Overlapped IO Support

Here we make a comparison between ramdisk with Overlapped IO support and that without Overlapped IO support.

The test platform has the following configuration:
physical harddisk: HITACHI HTS541616J9SA00
                          (SATA, 160GB, 5400 RPM, cache size: 8MB, cache to host data rate: 150MB/s)
CPU:Intel(R) Core(TM)2 Duo CPU T7500 @ 2.20GHz, 2194 MHz
physical memory:2GB + 2GB,DDR2-667 SDRAM
OS:Microsoft Windows XP Professional (32bit) SP3

Both test ramdisks are Direct IO ramdisk based on OS managed memory (Visible Memory), and use NTFS file system with default cluster size.
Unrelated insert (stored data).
(** What an AZ::Data::Asset<AssetData> refers to: a RuntimeAsset, an
    asset of another type, or nothing. *)
Inductive AssetData :=
| RuntimeAsset (m_runtimeData : RuntimeData)
| OtherAsset (d : OtherData).

Definition Asset := option AssetData.

(** asset.GetAs<RuntimeAsset>() *)
Definition GetAs_RuntimeAsset (asset : Asset) : option RuntimeData :=
  match asset with
  | Some (RuntimeAsset d) => Some d
  | _ => None
  end.

(** AZ::Utils::LoadObjectFromStreamInPlace(stream, data, context, filter):
    success flag, the data as rewritten in place, the stream as left. *)
Variable LoadObjectFromStreamInPlace :
  GenericStream -> RuntimeData -> SerializeContext -> AssetFilterCB ->
  bool * RuntimeData * GenericStream.

(** ObjectStream::Create(stream, context, ST_XML), WriteClass(&data),
    Finalize(): the flag of WriteClass and the stream as written. *)
Variable WriteClass :
  GenericStream -> SerializeContext -> RuntimeData -> bool * GenericStream.

(** AZ::IO::FileIOBase::GetInstance(): the installed file IO, if any;
    opening a path for reading gives its bytes or fails. *)
Variable FileIO_instance : option (string -> option (list Z)).

(** ComponentApplicationBus::BroadcastResult(result, GetSerializeContext):
    [None] when no handler is connected (the result is left as it
    was), otherwise the pointer the application returns. *)
Variable app_GetSerializeContext : option (option SerializeContext).

Record handler := mkHandler {
  m_serializeContext : option SerializeContext
}.

Record outcome := mkOutcome {
  ret : bool;
  asset_after : Asset;
  stream_after : option GenericStream;
  reported : list diagnostic
}.

(** The guard [runtimeAsset && m_serializeContext] of load and save. *)
Definition unusable (h : handler) (asset : Asset) : Prop :=
  GetAs_RuntimeAsset asset = None \/ m_serializeContext h = None.

(** AZ_Assert(runtimeAsset, ...) *)
Definition assert_runtime_asset (runtimeAsset : option RuntimeData)
  : list diagnostic :=
  match runtimeAsset with
  | Some _ => []
  | None => [AssertFailed not_runtime_asset_msg]
  end.

(** bool LoadAssetData(asset, GenericStream* stream, assetLoadFilterCB) *)
Definition LoadAssetData (h : handler) (asset : Asset)
    (stream : GenericStream) (assetLoadFilterCB : AssetFilterCB) : outcome :=
  let runtimeAsset := GetAs_RuntimeAsset asset in
  let diag := assert_runtime_asset runtimeAsset in
  match runtimeAsset, m_serializeContext h with
  | Some data, Some context =>
      let stream := Seek_begin 0 stream in
      let '(loadSuccess, data', stream') :=
        LoadObjectFromStreamInPlace stream data context assetLoadFilterCB in
      mkOutcome loadSuccess (Some (RuntimeAsset data')) (Some stream') diag
  | _, _ => mkOutcome false asset (Some stream) diag
  end.

(** bool LoadAssetData(asset, const char* assetPath, assetLoadFilterCB) *)
Definition LoadAssetData_path (h : handler) (asset : Asset)
    (assetPath : string) (assetLoadFilterCB : AssetFilterCB) : outcome :=
  match FileIO_instance with
  | Some fileIO =>
      match fileIO assetPath with
      | Some bytes =>
          let r := LoadAssetData h asset (mkStream bytes 0) assetLoadFilterCB in
          mkOutcome (ret r) (asset_after r) None (reported r)
      | None => mkOutcome false asset None []
      end
  | None => mkOutcome false asset None []
  end.

(** bool SaveAssetData(asset, GenericStream* stream) *)
Definition SaveAssetData (h : handler) (asset : Asset)
    (stream : GenericStream) : outcome :=
  let runtimeAsset := GetAs_RuntimeAsset asset in
  let diag := assert_runtime_asset runtimeAsset in
  match runtimeAsset, m_serializeContext h with
  | Some data, Some context =>
      let '(graphSaved, stream') := WriteClass stream context data in
      mkOutcome graphSaved asset (Some stream') diag
  | _, _ => mkOutcome false asset (Some stream) diag
  end.

(** void SetSerializeContext(AZ::SerializeContext* context) *)
Definition SetSerializeContext (context : option SerializeContext)
  : handler * list diagnostic :=
  let m := context in
  match m with
  | Some _ => (mkHandler m, [])
  | None =>
      let m := match app_GetSerializeContext with
               | Some answer => answer
               | None => m
               end in
      match m with
      | Some _ => (mkHandler m, [])
      | None => (mkHandler m, [ErrorReported "Script Canvas" no_context_msg])
      end
  end.

(** RuntimeAssetHandler(AZ::SerializeContext* context) *)
Definition new (context : option SerializeContext) : handler * list diagnostic :=
  SetSerializeContext context.

(** AZ::SerializeContext* GetSerializeContext() const *)
Definition GetSerializeContext (h : handler) : option SerializeContext :=
  m_serializeContext h.

End Handler.
Arguments AssetData : clear implicits.
Arguments Asset : clear implicits.
Arguments handler : clear implicits.
Arguments outcome : clear implicits.

Section TypeInfo.
(** Asset types and asset ids are opaque to the handler; asset types are
    compared with [==]. *)
Context {Uuid AssetId RuntimeData OtherData : Type} `{!EqDecision Uuid}.

(** AZ::AzTypeInfo<RuntimeAsset>::Uuid() and RuntimeAsset::GetFileExtension()
    (RuntimeAsset.h is not part of the sources). *)
Variable RuntimeAsset_Uuid : Uuid.
Variable RuntimeAsset_FileExtension : string.

(** The runtime data of a RuntimeAsset as its constructor leaves it. *)
Variable fresh_runtimeData : RuntimeData.

Definition wrong_type_msg : string :=
  "This handler deals only with the Script Canvas Runtime Asset type!".

(** AssetPtr CreateAsset(const AssetId& id, const AssetType& type): the
    new asset with its id, and what AZ_Assert reports. *)
Definition CreateAsset (id : AssetId) (type : Uuid)
  : AssetId * AssetData RuntimeData OtherData * list diagnostic :=
  (id, RuntimeAsset fresh_runtimeData,
   if decide (type = RuntimeAsset_Uuid) then [] else [AssertFailed wrong_type_msg]).

(** void GetHandledAssetTypes(vector<AssetType>& assetTypes) *)
Definition GetHandledAssetTypes (assetTypes : list Uuid) : list Uuid :=
  assetTypes ++ [RuntimeAsset_Uuid].

(** void GetAssetTypeExtensions(vector<string>& extensions), answered on
    the bus address [currentBusId], the asset type that
    AssetTypeInfoBus::GetCurrentBusId() points to. *)
Definition GetAssetTypeExtensions (currentBusId : Uuid) (extensions : list string)
  : list string :=
  if decide (currentBusId = RuntimeAsset_Uuid)
  then extensions ++ [RuntimeAsset_FileExtension]
  else extensions.

(** AZ::Data::AssetType GetAssetType() const *)
Definition GetAssetType : Uuid := RuntimeAsset_Uuid.

Definition GetAssetTypeDisplayName : string := "Script Canvas Runtime Graph".
Definition GetGroup : string := "Script".
Definition GetBrowserIcon : string :=
  "Editor/Icons/ScriptCanvas/Viewport/ScriptCanvas.png".

End TypeInfo.

(** A small instance: contexts and data are numbers, a stream loads when
    its first unread byte is 1, and the file system knows one path. *)
Definition demo_load (s : GenericStream) (d : nat) (c : nat) (f : unit)
  : bool * nat * GenericStream :=
  match drop (position s) (content s) with
  | 1 :: _ => (true, length (content s), mkStream (content s) (length (content s)))
  | _ => (false, d, s)
  end.

Definition demo_write (s : GenericStream) (c : nat) (d : nat)
  : bool * GenericStream :=
  (true, mkStream (content s ++ [Z.of_nat d]) (position s)).

Definition demo_fs (path : string) : option (list Z) :=
  if decide (path = "graph.scriptcanvas_compiled"%string) then Some [1; 2; 3] else None.

Definition demo_asset : Asset nat unit := Some (RuntimeAsset 0%nat).

End RuntimeAssetHandler.

(* ===================================================================== *)
(** * Properties of PackedVector3 *)
(* ===================================================================== *)

Module PackedVector3Facts.
Import PackedVector3.

Section Elements.
Context {TYPE : Type}.
Implicit Types (p q : PackedVector3 TYPE) (val : TYPE).

Lemma cells_eq p : cells p = [m_x p; m_y p; m_z p].
Proof. reflexivity. Qed.

Lemma of_cells_cells p : of_cells (cells p) = Some p.
Proof. by destruct p. Qed.

Lemma GetElement_out_of_range p i : (3 <= i)%nat -> GetElement p i = None.
Proof.
  intros Hi. unfold GetElement. apply lookup_ge_None. by rewrite cells_eq.
Qed.

Lemma SetElement_out_of_range p i val : (3 <= i)%nat -> SetElement p i val = None.
Proof.
  intros Hi. unfold SetElement. rewrite cells_eq. simpl.
  case_decide; [lia | done].
Qed.

Lemma SetElement_0 p val : SetElement p 0 val = Some (SetX p val).
Proof. reflexivity. Qed.

Lemma SetElement_1 p val : SetElement p 1 val = Some (SetY p val).
Proof. reflexivity. Qed.

Lemma SetElement_2 p val : SetElement p 2 val = Some (SetZ p val).
Proof. reflexivity. Qed.

(** C8: for every index i in {0, 1, 2}, GetElement(i) returns the x, y or z
    component respectively, and SetElement(i, val) sets exactly that
    component and leaves the other two as they were. *)
Theorem GetElement_SetElement_spec p (i : nat) val :
  (i < 3)%nat ->
  GetElement p i = Some (component p i) /\
  exists q, SetElement p i val = Some q /\
            component q i = val /\
            forall j, (j < 3)%nat -> j <> i -> component q j = component p j.
Proof.
  intros Hi.
  destruct i as [|[|[|i]]]; [| | |lia].
  - split; [done|]. exists (SetX p val). rewrite SetElement_0.
    repeat split. intros [|[|[|j]]] Hj Hne; (done || lia).
  - split; [done|]. exists (SetY p val). rewrite SetElement_1.
    repeat split. intros [|[|[|j]]] Hj Hne; (done || lia).
  - split; [done|]. exists (SetZ p val). rewrite SetElement_2.
    repeat split. intros [|[|[|j]]] Hj Hne; (done || lia).
Qed.

End Elements.

Lemma GetElement_SetElement_spec_witness :
  GetElement (mkPacked 10 20 30) 1 = Some 20 /\
  SetElement (mkPacked 10 20 30) 1 77 = Some (mkPacked 10 77 30).
Proof.
  destruct (GetElement_SetElement_spec (mkPacked 10 20 30) 1 77 ltac:(lia))
    as [Hget _].
  split; [exact Hget | reflexivity].
Defined.

Section Access.
Context {TYPE : Type}.
Implicit Types (p q : PackedVector3 TYPE) (val : TYPE) (l : list TYPE).

Lemma of_initData_Some l q :
  of_initData l = Some q -> take 3 l = [m_x q; m_y q; m_z q].
Proof.
  unfold of_initData. destruct l as [|x [|y [|z l]]]; simpl; try done.
  by intros [= <-].
Qed.

Lemma of_initData_None l : of_initData l = None <-> (length l < 3)%nat.
Proof.
  unfold of_initData. destruct l as [|x [|y [|z l]]]; simpl; split;
    (done || lia).
Qed.

(** X1: The constructor from an array and the conversion to an array are
    inverse to each other: an object converted to an array and read back
    (whatever follows it in memory) is the same object, the constructor
    reads exactly the first three elements, and it reads out of bounds
    exactly when the array has fewer than three elements. *)
Theorem initData_roundtrip p :
  (forall rest, of_initData (as_array p ++ rest) = Some p) /\
  (forall l q, of_initData l = Some q -> as_array q = take 3 l) /\
  (forall l, of_initData l = None <-> (length l < 3)%nat).
Proof.
  split; [|split].
  - intros rest. by destruct p.
  - intros l q Hq. unfold as_array. rewrite cells_eq.
    symmetry. by apply of_initData_Some.
  - apply of_initData_None.
Qed.

(** X2: Access by index and access by name agree: GetElement(0), (1), (2) are
    GetX, GetY, GetZ; SetElement(0), (1), (2) are SetX, SetY, SetZ; and
    Set(x, y, z) is the three indexed writes in a row. *)
Theorem indexed_access_is_named_access p (x y z : TYPE) :
  GetElement p 0 = Some (GetX p) /\
  GetElement p 1 = Some (GetY p) /\
  GetElement p 2 = Some (GetZ p) /\
  SetElement p 0 x = Some (SetX p x) /\
  SetElement p 1 y = Some (SetY p y) /\
  SetElement p 2 z = Some (SetZ p z) /\
  (SetElement p 0 x ≫= fun q => SetElement q 1 y ≫= fun q => SetElement q 2 z)
    = Some (Set_ p x y z) /\
  Set_ p x x x = splat x.
Proof. by destruct p. Qed.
Because Atto Disk Benchmark has a bug when transfer rate is over about 1000MB/s, here we use Iometer v2006.07.27 test tool.
Total length: 150MB
Transfer size: 512B, 4KB, 16KB, 32KB, 64KB and 128KB
Test item: 100% sequential read (other test items have similar results, not listed here)
# of Outstanding I/Os: 1, 2, 4

The following graphs show the transfer rate and CPU utilization of these two ramdisks.

note:
Overlapped: ramdisk with Overlapped IO support
Non-overlapped: ramdisk without Overlapped IO support

# of Outstanding I/Os: 1

# of Outstanding I/Os: 2

# of Outstanding I/Os: 4

From the above test results, we find the transfer rate of the ramdisk with Overlapped IO support is slower than that without Overlapped IO support when the number of Outstanding I/Os is only 1. when the number of Outstanding I/Os increases, the ramdisk with Overlapped IO support shows much faster transfer rate than that without this feature.

Conclusion:
It can achieve better access speed with Overlapped IO support under the applications which use greater than 1 Outstanding I/Os. If the application use only 1 Outstanding I/O, it is not recommended to enable Overlapped IO support.